Puppies, Pizza, and Cheez-Its

Puppies, Pizza, and Cheez-Its

Once a week during contest prep, I make sure to complete an outdoor run that is typically anywhere from 3 to 5 miles. I find that it helps my quads, glutes, and abs to tighten up and become more streamlined. I notice a distinct difference when I stop going for the run, and on the flip side, I notice a distinct difference when I get back on track with the run. It might be because of the cathartic release of emotions I tend to have on the run. It is just me and the pavement, something that I literally get to pound into submission without any adverse effects boomeranging back to me.
 
At the beginning of the route I typically take, there is a long and steadily-sloped hill. It makes starting this endeavor easy because the hill slopes downwards as I make my way out of my apartment complex and down towards a smattering of shops and a housing subdivision with its perfectly manicured lawns and vast array of colorful flowers and plants all equally and spatially arrayed. A usual upper-middle class, Dallas subdivision.
 
As I ran down this hill this past weekend, my ecru Nikes slap slapping the sidewalk while cars rushed by beside me, I realized that the term, “downhill,” is an interesting one in the English language. Like so many words and phrases, “downhill” carries multiple meanings that are actually quite opposite of each other. The act of moving downhill is typically easier than the act of moving uphill. Law of physics. Duh. So when we say, “It’s all downhill from here,” we could be meaning that it’s all a piece of cake. Wait. That’s another phrase I could probably write a paragraph on, especially in my carb-depleted mode at two weeks out from my next show. But I am seemingly distracted. Obviously, the word “cake” to me is like the word “squirrel” to my dog. So back to my point because this paragraph is quickly taking a downturn and going downhill. Which is my point: “It’s all downhill from here” can also mean that everything is going to hell in a handbasket.
 
So which is it? Is downhill easy or is it hard? Is it good or is it bad? It all depends upon the context in which you use it, like most things in life. That is contest prep. Is it good or is it bad? Is it easy or is it hard? Well, that depends. Depends upon the day, the minute, the movement, the mood, the food. There are certainly many phases of emotions and thoughts that a competitor experiences throughout a contest prep. The lengthier the prep, the longer the list of emotions and the more sway from one to the other that a competitor will experience. I have found that if one does not compete, that same one does not understand this phenomenon.
 
For the sake of keeping this blog post from becoming a novella, I will simply discuss one aspect of contest prep: the final 10 to 14 days before a show. They are interesting, to say the least. You’re spacey, dazed, exhausted, crazed.
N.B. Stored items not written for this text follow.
(* ===== verification/Dhcp.v ===== *)
(** * The DHCP client

    src/dhcp.c: the messages that the client builds, the options of the server's
    answers, the exchange over a broadcast UDP socket of Net.v and the interface,
    routes and DNS servers that an answer sets.  A message is the array [buf] of
    bytes, a pointer into it the offset; [stack] is what an uninitialised [buf]
    holds.  The debug output is not modelled, but the reading of its arguments
    is. *)
From S2P Require Import Prelude CString Bmap Net Dns.

Module Dhcp.
Import Net.

Definition DHCP_CLI_PORT : Z := 68.
Definition DHCP_SRV_PORT : Z := 67.
Definition COSIRIS_XID_BASE : Z := 0xC0510000.
Definition OP_REQUEST : Z := 1.
Definition MAGIC_COOKIE : Z := 0x63825363.
Definition OPT_SUBNET_MASK : Z := 1.
Definition OPT_ROUTER : Z := 3.
Definition OPT_DNS : Z := 6.
Definition OPT_HOST_NAME : Z := 12.
Definition OPT_REQUESTED_IP_ADDR : Z := 50.
Definition OPT_LEASE_TIME : Z := 51.
Definition OPT_MESSAGE_TYPE : Z := 53.
Definition OPT_SERVER_ID : Z := 54.
Definition OPT_PARAMETER_REQUEST_LIST : Z := 55.
Definition OPT_END : Z := 255.
Definition DHCP_DISCOVER : Z := 1.
Definition DHCP_OFFER : Z := 2.
Definition DHCP_REQUEST : Z := 3.
Definition DHCP_ACK : Z := 5.
Definition DHCP_NACK : Z := 6.

(** The offsets of the fields of [dhcp_hdr] and its size.  The compiler aligns
    the cookie to a multiple of 4: two bytes lie between it and [boot_file]. *)
Definition H_XID : nat := 4.
Definition H_YOUR_IP : nat := 16.
Definition H_CLI_MAC : nat := 28.
Definition H_COOKIE : nat := 236.
Definition DHCP_HDR : nat := 240.

Record dhcp_opts := Opts {
  type : Z; subnet_mask : Z; routers : list Z; num_routers : Z; dns : list Z; num_dns : Z; lease_time : Z; server_id : Z
}.
Definition opts_zero : dhcp_opts := Opts 0 0 (replicate 4 0) 0 (replicate 4 0) 0 0 0.
Definition set_type (o : dhcp_opts) x := Opts x (subnet_mask o) (routers o) (num_routers o) (dns o) (num_dns o) (lease_time o) (server_id o).
Definition set_mask (o : dhcp_opts) x := Opts (type o) x (routers o) (num_routers o) (dns o) (num_dns o) (lease_time o) (server_id o).
Definition set_routers (o : dhcp_opts) x n := Opts (type o) (subnet_mask o) x n (dns o) (num_dns o) (lease_time o) (server_id o).
Definition set_dns (o : dhcp_opts) x n := Opts (type o) (subnet_mask o) (routers o) (num_routers o) x n (lease_time o) (server_id o).
Definition set_lease (o : dhcp_opts) x := Opts (type o) (subnet_mask o) (routers o) (num_routers o) (dns o) (num_dns o) x (server_id o).
Definition set_server (o : dhcp_opts) x := Opts (type o) (subnet_mask o) (routers o) (num_routers o) (dns o) (num_dns o) (lease_time o) x.

(** ** Messages of the client *)
Definition dhcp_build_hdr (b : list Z) (xid : Z) (mac : list Z) : res (list Z) :=
  b ← put8 b 0 OP_REQUEST;
  b ← put8 b 1 HTYPE_ETH;
  b ← put8 b 2 (Z.of_nat MAC_SIZE);
  b ← put8 b 3 0;
  b ← put32 b H_XID (htonl xid);
  b ← put16 b 8 0;
  b ← put16 b 10 (htons 0x8000);
  b ← put32 b 24 0; b ← put32 b 20 0; b ← put32 b H_YOUR_IP 0; b ← put32 b 12 0;
  m ← rd_block mac 0 MAC_SIZE;
  b ← wr_block b H_CLI_MAC m;
  put32 b H_COOKIE (htonl MAGIC_COOKIE).

Definition xid_of (k : sock_t) : Z := COSIRIS_XID_BASE +u Z.land (pid k) 0xFFFF.

(** A run of [*ptr++ = c], and [memcpy(ptr, .., n); ptr += n]. *)
Definition append (d : list Z * nat) (l : list Z) : res (list Z * nat) :=
  b ← wr_block (d.1) (d.2) l; Ok (b, (d.2 + length l)%nat).
Definition append32 (d : list Z * nat) (v : Z) : res (list Z * nat) := b ← put32 (d.1) (d.2) v; Ok (b, (d.2 + 4)%nat).

(** The array of 512 bytes and the end of the message in it. *)
Definition discover_message (xid : Z) (smac : list Z) : res (list Z * nat) :=
  b ← dhcp_build_hdr (replicate 512 0) xid smac;
  d ← append (b, DHCP_HDR) [OPT_MESSAGE_TYPE; 1; DHCP_DISCOVER];
  d ← append d [OPT_PARAMETER_REQUEST_LIST; 3; OPT_SUBNET_MASK; OPT_ROUTER; OPT_DNS];
  append d [OPT_END].

(** [strcpy] of the name writes its terminator too, which the next option
    overwrites. *)
Definition cOSiris : list Z := [99; 79; 83; 105; 114; 105; 115].
Definition request_message (xid : Z) (dhcp : list Z) (opts : dhcp_opts) : res (list Z * nat) :=
  cli_mac ← rd_block dhcp H_CLI_MAC MAC_SIZE;
  b ← dhcp_build_hdr (replicate 512 0) xid cli_mac;
  d ← append (b, DHCP_HDR) [OPT_MESSAGE_TYPE; 1; DHCP_REQUEST];
  d ← append d [OPT_SERVER_ID; 4];
  d ← append32 d (htonl (server_id opts));
  d ← append d [OPT_REQUESTED_IP_ADDR; 4];
  your_ip ← get32 dhcp H_YOUR_IP;
  d ← append32 d your_ip;
  d ← append d [OPT_HOST_NAME; 7];
  b ← wr_block (d.1) (d.2) (cOSiris ++ [0]);
  d ← append (b, (d.2 + 7)%nat) [OPT_PARAMETER_REQUEST_LIST; 3];
  d ← append d [OPT_SUBNET_MASK; OPT_ROUTER; OPT_DNS];
  append d [OPT_END].

(** ** Options *)

(** The loop over the addresses of an option: [n] places to go, [i] the next
    one of [arr], [num] the counter; the counters have 8 bits. *)
Fixpoint opt_addrs (n i : nat) (b : list Z) (p : nat) (len : Z) (arr : list Z) (num : Z) : res (list Z * Z * nat * Z) :=
  match n with
  | O => Ok (arr, num, p, len)
  | S n' =>
      if 0 <? len then
        v ← get32 b p;
        arr ← wr arr i (ntohl v);
        opt_addrs n' (S i) b (p + 4) (u8 (len - 4)) arr (u8 (num + 1))
      else Ok (arr, num, p, len)
  end.
(** The [switch]: the options, the pointer and what is left of the length. *)
Definition parse_option (op len : Z) (b : list Z) (p : nat) (o : dhcp_opts) : res (dhcp_opts * nat * Z) :=
  if op =? OPT_MESSAGE_TYPE then v ← get8 b p; Ok (set_type o v, p, len)
  else if op =? OPT_SUBNET_MASK then v ← get32 b p; Ok (set_mask o (ntohl v), p, len)
  else if op =? OPT_ROUTER then
    '(arr, num, p, len) ← opt_addrs 4 0 b p len (routers o) (num_routers o); Ok (set_routers o arr num, p, len)
  else if op =? OPT_DNS then
    '(arr, num, p, len) ← opt_addrs 4 0 b p len (dns o) (num_dns o); Ok (set_dns o arr num, p, len)
  else if op =? OPT_LEASE_TIME then v ← get32 b p; Ok (set_lease o (ntohl v), p, len)
  else if op =? OPT_SERVER_ID then v ← get32 b p; Ok (set_server o (ntohl v), p, len)
  else _ ← get8 b p; Ok (o, p, len).
(** The loop over the options up to the offset [lim]. *)
Fixpoint opts_loop (fuel : nat) (b : list Z) (lim : Z) (p : nat) (o : dhcp_opts) : res dhcp_opts :=
  match fuel with
  | O => Err EFuel
  | S fuel =>
      if Z.of_nat p <? lim then
        c ← get8 b p;
        if c =? OPT_END then Ok o
        else
          op ← get8 b p; len ← get8 b (p + 1);
          '(o, p, len) ← parse_option op len b (p + 2) o;
          opts_loop fuel b lim (p + Z.to_nat len) o
      else Ok o
  end.
(** [dhcp + len] wraps around: it is the offset [s32 len].  Every round goes on
    by two bytes at least.  The result is [None] for -1. *)
Definition dhcp_parse_opts (b : list Z) (len : Z) : res (option dhcp_opts) :=
  cookie ← get32 b H_COOKIE;
  if negb (ntohl cookie =? MAGIC_COOKIE) then Ok None
  else o ← opts_loop (S (length b)) b (s32 len) DHCP_HDR opts_zero; Ok (Some o).

(** ** The exchange *)

(** The stack and the table of DNS servers of dns.c. *)
Record hstate := DS { netst : net; servers : list Z }.
Definition on_net {A} (m : st net A) : st hstate A := fun s =>
  match m (netst s) with Ok (a, n) => Ok (a, DS n (servers s)) | Err e => Err e end.
Definition dns_add_st (ip : Z) : st hstate Z := fun s => let '(r, l) := Dns.dns_add (servers s) ip in Ok (r, DS (netst s) l).

Definition set_ip0 (i : nat) (ip : Z) : st net unit :=
  f ← netif_at i;
  l ← lift (wr (ips f) 0 ip);
  modify (fun s => set_netifs s (<[i := NetIf (if_id f) (mac f) l (priv f)]> (netifs s))).
Fixpoint add_servers (n i : nat) (arr : list Z) : st hstate unit :=
  match n with
  | O => mret tt
  | S n' => ip ← lift (rd arr i); dns_add_st ip;; add_servers n' (S i) arr
  end.
Definition dhcp_set_netif (i : nat) (b : list Z) (opts : dhcp_opts) : st hstate Z :=
  your_ip ← lift (get32 b H_YOUR_IP);
  on_net (set_ip0 i (ntohl your_ip));;
  (if 0 <? num_routers opts then r ← lift (rd (routers opts) 0); on_net (route_add 0 0 r i) else mret 0);;
  (if negb (subnet_mask opts =? 0) then
     f ← on_net (netif_at i);
     ip ← lift (rd (ips f) 0);
     on_net (route_add (Z.land ip (subnet_mask opts)) (subnet_mask opts) 0 i)
   else mret 0);;
  add_servers (Z.to_nat (num_dns opts)) 0 (dns opts);;
  mret 0.

Section World.
Variable world : st net unit.
(** The array [buf] of a call of [dhcp_recv], by the calls that may follow. *)
Variable stack : nat -> list Z.

Definition dhcp_discover (p : sock_ptr) (smac : list Z) : st net Z :=
  k ← sock_at p;
  '(b, ptr) ← lift (discover_message (xid_of k) smac);
  udp_write world p b (Z.of_nat ptr).
Definition dhcp_request (p : sock_ptr) (dhcp : list Z) (opts : dhcp_opts) : st net Z :=
  k ← sock_at p;
  '(b, ptr) ← lift (request_message (xid_of k) dhcp opts);
  udp_write world p b (Z.of_nat ptr).

(** [depth] bounds the calls that the kernel stack has room for. *)
Fixpoint dhcp_recv (depth : nat) (p : sock_ptr) (i : nat) : st hstate Z :=
  match depth with
  | O => fail EFuel
  | S depth =>
      k ← on_net (sock_at p);
      '(len, bytes) ← on_net (udp_read world p 640);
      b ← lift (wr_block (stack depth) 0 bytes);
      x ← lift (get32 b H_XID);
      if negb (ntohl x =? xid_of k) then mret (-1)
      else
        o ← lift (dhcp_parse_opts b (u32 len));
        match o with
        | None => mret (-1)
        | Some opts =>
            if type opts =? DHCP_OFFER then on_net (dhcp_request p b opts);; dhcp_recv depth p i;; mret 0
            else if type opts =? DHCP_ACK then dhcp_set_netif i b opts;; mret 0
            else mret (-1)
        end
  end.

(** The socket of [dhcp_init], bound and connected; [sock_set_netif] uses it
    without a test. *)
Definition dhcp_socket (i : nat) : st net sock_ptr :=
  sock ← sock_alloc S_UDP;
  match sock with
  | None => fail ENull
  | Some p =>
      sock_set_netif p i;;
      sock_bind p ADDR_ANY DHCP_CLI_PORT;;
      udp_connect p (make_ip 255 255 255 255) DHCP_SRV_PORT;;
      mret p
  end.
Definition dhcp_init (depth : nat) (i : nat) : st hstate Z :=
  f ← on_net (netif_at i);
  if negb (priv f) then mret (-1)
  else
    on_net (set_ip0 i 0);;
    p ← on_net (dhcp_socket i);
    f ← on_net (netif_at i);
    on_net (dhcp_discover p (mac f));;
    ret ← dhcp_recv depth p i;
    on_net (udp_close p);;
    mret ret.
End World.
End Dhcp.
You’re excited and then plighted. One minute you love how you look. The next you’re ready to throw in the towel and say not now. You don’t have cravings, per se. At least I don’t. You just see normal food (and by normal food, I mean something as simple as bread and butter or a sandwich or a plum or a slice of pizza) and you start making a whimpering sound. Your face curls into a sad frown. Your mouth begins salivating all over the place. It’s like walking into a pet store to buy your dog a new toy and seeing puppies up for adoption. You haven’t thought about new puppies until this moment when their furry, floppy bodies wriggle about all over each other directly in front of your line of sight. Suddenly, you must go over and pet them, hold them, smell them. You even think of taking one (or three) home to snuggle and be with you forever. But you don’t. You know you can’t. You didn’t want a puppy before you saw the puppies. You have a dog already. So this is just a phase because the puppies are there, in front of your face and under your nose.
 
And yes, I have just compared puppies to pizza proving that I can take any one entity and link it to any other idea or being.
 
It’s also proving that my mind is working, sort of. In spurts. But I will conclude with this thought. So many writers are alcoholics. Or they regularly incorporate a drink or two or five during their writing interludes. As a bodybuilder who also writes, I cannot drink alcohol. I also cannot freely eat. So being creative while being in contest prep is quite interesting and often stalling. My ideal situation is sitting in front of my laptop with a box of Cheez-Its open, with the Donald-Trump-orange squares spilled out onto the glass surface of my dining room table and my orange-crusted fingers flying over the keys of my keyboard. My tummy full. My mind releasing. My cells alive.
 
But I’m starving. Hungry. Famished. Needing nourishment. For food. For words. So as I empty my body of whatever fat stores are left in these final days, I also empty my soul onto the page and find a way to create just like I find a way to lift a weight.
 
Now…leave me be. I am officially off to watch the Game of Thrones finale and eat my four ounces of red potato that I saved for this hour of bliss.